Cadet Holiday is an 11-minute 1951 Canadian documentary film, made by the National Film Board of Canada (NFB) as part of the postwar Canada Carries On series. The film, directed by David Bairstow, Robert Humble and Douglas Wilkinson, was produced by Sydney Newman and Michael Spencer. Cadet Holiday was an account of a Canadian Army Cadet during a summer camp. The film's French version title is Cadets en vacances.

==Synopsis==
In 1950, during the annual six-week summer camp for the Royal Canadian Army Cadets, cadets are chosen from cadet corps throughout Canada, for a variety of training programs. Camp Ipperwash, the Canadian Army training facility located in Lambton County, near Kettle Point, Ontario, serves as a cadet summer training centre (CSTC), one of five similar camps in Canada.

Cadet Ron Williams is one of 20 cadets from the Springfield High Army Cadet Corps in Hamilton, Ontario, chosen for a motor mechanic's course at Camp Ipperwash. For the 1,000 cadets in the summer camp, the first days are taken up in drawing the "kit" (bedding, boots and coveralls), settling into barrack life and checking out the various pieces of army equipment at the base, including 25-pounders and Sherman M4A2 (76)W HVSS tanks. Course work on machinery, communications, weapons, motor transport and infantry tactics, are interspersed with field exercises that teach the cadets about camouflage, scouting and weapons handling. Due to its proximity to Lake Huron, cadets at Camp Ipperwash also receive a regular 45-minute swimming and life-saving lesson each day, and are always paired up with a partner for safety.

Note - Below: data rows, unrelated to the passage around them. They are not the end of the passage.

(** X13: [request] answers with a response exactly when the scheme is
    [http], the socket is created, the address is known, and connecting,
    sending the rendered request, receiving and parsing all succeed; the
    response is the first one that the parser finds in what was
    received. *)
Theorem request_succeeds_iff (url : URL.URL) (method : string)
    (headers : option (gmap string string))
    (body contentType : option string) (response : Response) :
  http.request decoder create getIP connect send recv stringify foreachpair
    url method headers body contentType = READY response ↔
  URL.scheme url = "http" ∧
  ∃ socket ip n buffer,
    create = Ok socket ∧ resolved getIP url ip ∧
    connect socket {| Address.ip := ip; Address.port := URL.port url |}
      = READY () ∧
    send socket
      (internal._request_out stringify foreachpair
         {| Address.ip := ip; Address.port := URL.port url |} url method
         headers body contentType) = READY n ∧
    recv socket (Some (-1)%Z) = READY buffer ∧
    (decoder buffer).1 = false ∧ head (decoder buffer).2 = Some response.
Proof.
  unfold http.request, resolved.
  destruct (decide (URL.scheme url ≠ "http")) as [Hscheme|Hscheme].
  { split; [done|]. by intros [? _]. }
  apply dec_stable in Hscheme.
  destruct create as [message|socket].
  { split; [done|]. by intros (_ & ? & ? & ? & ? & ? & _). }
  assert (Hconnected : ∀ ip,
    then_ (connect socket {| Address.ip := ip; Address.port := URL.port url |})
      (λ _, internal._request decoder (send socket) (recv socket) stringify
              foreachpair {| Address.ip := ip; Address.port := URL.port url |}
              url method headers body contentType) = READY response ↔
    ∃ n buffer,
      connect socket {| Address.ip := ip; Address.port := URL.port url |}
        = READY () ∧
      send socket
        (internal._request_out stringify foreachpair
           {| Address.ip := ip; Address.port := URL.port url |} url method
           headers body contentType) = READY n ∧
      recv socket (Some (-1)%Z) = READY buffer ∧
      (decoder buffer).1 = false ∧ head (decoder buffer).2 = Some response).
  { intros ip. rewrite connected_ready. split.
    - intros (Hconnect & n & buffer & Hrest). by exists n, buffer.
    - intros (n & buffer & Hconnect & Hrest). split; [done|]. by exists n, buffer. }
  destruct (URL.ip url) as [ip|].
  { rewrite Hconnected. split.
    - intros (n & buffer & Hconnect & Hrest). split; [done|].
      exists socket, ip, n, buffer. split; [done|]. split; [by left|done].
    - intros (_ & socket' & ip' & n & buffer & [= <-] & [[= <-]|[? _]] & ?);
        [|done]. by exists n, buffer. }
  destruct (URL.domain url) as [domain|].
  2: { split; [done|].
       intros (_ & ? & ? & ? & ? & _ & [?|(_ & ? & ? & _)] & _); done. }
  destruct (getIP domain) as [message|ip] eqn:Hip.
  { split; [done|].
    intros (_ & ? & ? & ? & ? & _ & [?|(_ & ? & [= <-] & ?)] & _);
      [done|congruence]. }
  rewrite Hconnected. split.
  - intros (n & buffer & Hconnect & Hrest). split; [done|].
    exists socket, ip, n, buffer.
    split; [done|]. split; [|done]. right. split; [done|]. by exists domain.
  - intros (_ & socket' & ip' & n & buffer & [= <-] &
            [?|(_ & ? & [= <-] & Hip')] & ?); [done|].
    rewrite Hip in Hip'. injection Hip' as <-. by exists n, buffer.
Qed.

Lemma decode_failed_iff (buffer message : string) :
  (internal.decode decoder buffer).1 = FAILED message ↔
  ((decoder buffer).1 = true ∨ (decoder buffer).2 = []) ∧
  message = "Failed to decode HTTP response:" +:+ LF +:+ buffer +:+ LF.
Proof.
  unfold internal.decode. destruct (decoder buffer) as [failed responses].
  destruct failed, responses as [|first rest]; simpl; split;
    try (intros [= <-]; split; [by (left + right)|done]);
    try (by intros [_ ->]); try done; by intros [[|] _].
Qed.

Lemma connected_failed (socket : Socket) (address : Address.Address)
    (url : URL.URL) (method : string) (headers : option (gmap string string))
    (body contentType : option string) (message : string) :
  then_ (connect socket address)
    (λ _, internal._request decoder (send socket) (recv socket) stringify
            foreachpair address url method headers body contentType)
  = FAILED message ↔
  fails_connected decoder connect send recv socket address
    (internal._request_out stringify foreachpair address url method headers
       body contentType) message.
Proof.
  unfold internal._request, fails_connected. rewrite then_failed. split.
  - intros [Hconnect|([] & Hconnect & Hrest)]; [by left|].
    right. split; [done|].
    apply then_failed in Hrest as [Hsend|(n & Hsend & Hrest)]; [by left|].
    right. exists n. split; [done|].
    apply then_failed in Hrest as [Hrecv|(buffer & Hrecv & Hdecode)]; [by left|].
    right. exists buffer. split; [done|]. by apply decode_failed_iff.
  - intros [Hconnect|(Hconnect & Hrest)]; [by left|].
    right. exists (). split; [done|]. apply then_failed.
    destruct Hrest as [Hsend|(n & Hsend & Hrest)]; [by left|].
    right. exists n. split; [done|]. apply then_failed.
    destruct Hrest as [Hrecv|(buffer & Hrecv & Hdecode)]; [by left|].
    right. exists buffer. split; [done|]. by apply decode_failed_iff.
Qed.

(** X14: [request] fails with a message exactly in these cases: the
    scheme is not [http] (its own message); or the socket is not created
    (its own message, with the error); or there is neither a literal
    address nor a domain (its own message); or there is no literal address
    and the domain does not resolve (its own message, with the domain and
    the error); or, on the socket created, the address known and the
    rendered text of this request, connecting, sending or receiving fails
    with that very message, or the parser fails on the buffer received,
    the message having that buffer in it. *)
Theorem request_failure_sources (url : URL.URL) (method : string)
    (headers : option (gmap string string))
    (body contentType : option string) (message : string) :
  http.request decoder create getIP connect send recv stringify foreachpair
    url method headers body contentType = FAILED message ↔
  URL.scheme url ≠ "http" ∧ message = "Unsupported URL scheme" ∨
  URL.scheme url = "http" ∧
  ((∃ error, create = Error error ∧
      message = "Failed to create socket: " +:+ error) ∨
   (∃ socket, create = Ok socket ∧
      (URL.ip url = None ∧ URL.domain url = None ∧
         message = "Missing URL domain or IP" ∨
       URL.ip url = None ∧
         (∃ domain error, URL.domain url = Some domain ∧
            getIP domain = Error error ∧
            message = "Failed to determine IP of domain '" +:+ domain +:+
                      "': " +:+ error) ∨
       (∃ ip, resolved getIP url ip ∧
          fails_connected decoder connect send recv socket
            {| Address.ip := ip; Address.port := URL.port url |}
            (internal._request_out stringify foreachpair
               {| Address.ip := ip; Address.port := URL.port url |} url
               method headers body contentType) message)))).
Proof.
  unfold http.request, resolved.
  destruct (decide (URL.scheme url ≠ "http")) as [Hscheme|Hscheme].
  { split.
    - intros [= <-]. by left.
    - by intros [[_ ->]|[? _]]. }
  apply dec_stable in Hscheme.
  destruct create as [error|socket].
  { split.
    - intros [= <-]. right. split; [done|]. left. by exists error.
    - intros [[? _]|[_ [(error' & [= <-] & ->)|(socket & ? & _)]]]; done. }
  destruct (URL.ip url) as [ip|].
  { rewrite connected_failed. split.
    - intros Hfails. right. split; [done|]. right. exists socket.
      split; [done|]. right; right. exists ip. split; [by left|done].
    - intros [[? _]|[_ [(error & ? & _)|(socket' & [= <-] & Hcases)]]];
        [done|done|].
      destruct Hcases as [(? & _)|[(? & _)|(ip' & [[= <-]|(? & _)] & Hfails)]];
        done. }
  destruct (URL.domain url) as [domain|].
  2: { split.
       - intros [= <-]. right. split; [done|]. right. exists socket.
         split; [done|]. by left.
       - intros [[? _]|[_ [(error & ? & _)|(socket' & [= <-] & Hcases)]]];
           [done|done|].
         destruct Hcases
           as [(_ & _ & ->)|[(_ & ? & ? & ? & _)|(ip' & [?|(_ & ? & ? & _)] & _)]];
           done. }
  destruct (getIP domain) as [error|ip] eqn:Hip.
  { split.
    - intros [= <-]. right. split; [done|]. right. exists socket.
      split; [done|]. right; left. split; [done|]. by exists domain, error.
    - intros [[? _]|[_ [(error' & ? & _)|(socket' & [= <-] & Hcases)]]];
        [done|done|].
      destruct Hcases
        as [(_ & ? & _)|[(_ & domain' & error' & [= <-] & Hip' & ->)|
                         (ip' & [?|(_ & domain' & [= <-] & Hip')] & _)]];
        [done| |done|congruence].
      rewrite Hip in Hip'. by injection Hip' as <-. }
  rewrite connected_failed. split.
  - intros Hfails. right. split; [done|]. right. exists socket.
    split; [done|]. right; right. exists ip. split; [|done].
    right. split; [done|]. by exists domain.
  - intros [[? _]|[_ [(error & ? & _)|(socket' & [= <-] & Hcases)]]];
      [done|done|].
    destruct Hcases
      as [(_ & ? & _)|[(_ & domain' & error' & [= <-] & Hip' & _)|
                       (ip' & [?|(_ & domain' & [= <-] & Hip')] & Hfails)]];
      [done|congruence|done|].
    rewrite Hip in Hip'. by injection Hip' as <-.
Qed.

(** X15: [put] and [post] refuse a content type without a body before
    anything else, whatever the URL and the collaborators; so when they
    answer and a content type was given, there was a body. *)
Theorem verbs_require_body (url : URL.URL) (upid : UPID.UPID)
    (path : option string) (headers : option (gmap string string))
    (body contentType : option string) :
  (body = None → contentType ≠ None →
     http.put decoder create getIP connect send recv stringify foreachpair
       url headers body contentType
     = FAILED "Attempted to do a PUT with a Content-Type but no body" ∧
     http.post decoder create getIP connect send recv stringify foreachpair
       url headers body contentType
     = FAILED "Attempted to do a POST with a Content-Type but no body" ∧
     http.post_upid decoder create getIP connect send recv stringify
       foreachpair upid path headers body contentType
     = FAILED "Attempted to do a POST with a Content-Type but no body") ∧
  (∀ response,
     http.put decoder create getIP connect send recv stringify foreachpair
       url headers body contentType = READY response ∨
     http.post decoder create getIP connect send recv stringify foreachpair
       url headers body contentType = READY response ∨
     http.post_upid decoder create getIP connect send recv stringify
       foreachpair upid path headers body contentType = READY response →
     contentType ≠ None → body ≠ None).
Proof.
  unfold http.post_upid, http.put, http.post. split.
  - intros -> Hct. by rewrite bool_decide_true, bool_decide_true by done.
  - intros response Hready Hct ->.
    rewrite bool_decide_true, bool_decide_true in Hready by done.
    simpl in Hready. by destruct Hready as [|[|]].
Qed.
Lemma remove_question_mark (query : string) :
  stout.remove ("?" +:+ query) "?" stout.PREFIX = query.
Proof.
  unfold stout.remove, stout.startsWith, stout.drop_prefix.
  rewrite string_app_cons, string_app_nil_l. simpl.
  destruct query; simpl; by rewrite ?Nat.sub_0_r, ?substring_all.
Qed.

(** X16: the question mark in front of the query that [get] takes with a
    process identifier is optional. *)
Theorem get_upid_question_mark (upid : UPID.UPID) (path : option string)
    (query : string) (headers : option (gmap string string)) :
  stout.startsWith query "?" = false →
  http.get_upid decoder create getIP connect send recv stringify foreachpair
    http_decode upid path (Some ("?" +:+ query)) headers
  = http.get_upid decoder create getIP connect send recv stringify foreachpair
      http_decode upid path (Some query) headers.
Proof.
  intros Hstart. unfold http.get_upid. rewrite remove_question_mark.
  unfold stout.remove at 1. by rewrite Hstart.
Qed.

Lemma address_eta (address : Address.Address) :
  {| Address.ip := Address.ip address; Address.port := Address.port address |}
  = address.
Proof. by destruct address. Qed.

For Cadet Williams, after completion of his initial training, he was placed in charge of 30 CMP trucks moved cross-country in convoy. An error in map-reading, however, led to his re-routing the convoy into Lake Huron. Despite this mishap, Williams successfully completed his advanced training and graduated. In showing off his prowess with mechanized vehicles, his misplaced bravado leads him to start up a Sherman tank, but after a brief overland run, the sergeant major in charge of the summer camp, puts an end to the unauthorized excursion.

When his family comes to pick him up, Cadet Williams redeems himself by using his new found knowledge of mechanics to start their balky car. He ends his repair with a declaration, "Carry on, driver!"

==Production==
Typical of the NFB's postwar documentary short films in the Canada Carries On series, Cadet Holiday was based on an account of contemporary culture in Canada. On-location photography at Camp Ipperwash was completed by the camera crew of Robert Humble and Robert Campbell with sound editing by Peter Jones and Clarke Daprato.

==Reception==
Cadet Holiday was produced in 35 mm for the theatrical market. The NFB had an arrangement with Famous Players theatres to ensure that Canadians from coast-to-coast could see them, with further distribution by Columbia Pictures.

Individual films were also made available on 16 mm to schools, libraries, churches and factories, extending the life of these films for another year or two. They were also made available to film libraries operated by university and provincial authorities. A total of 199 films were produced before the series was canceled in 1959.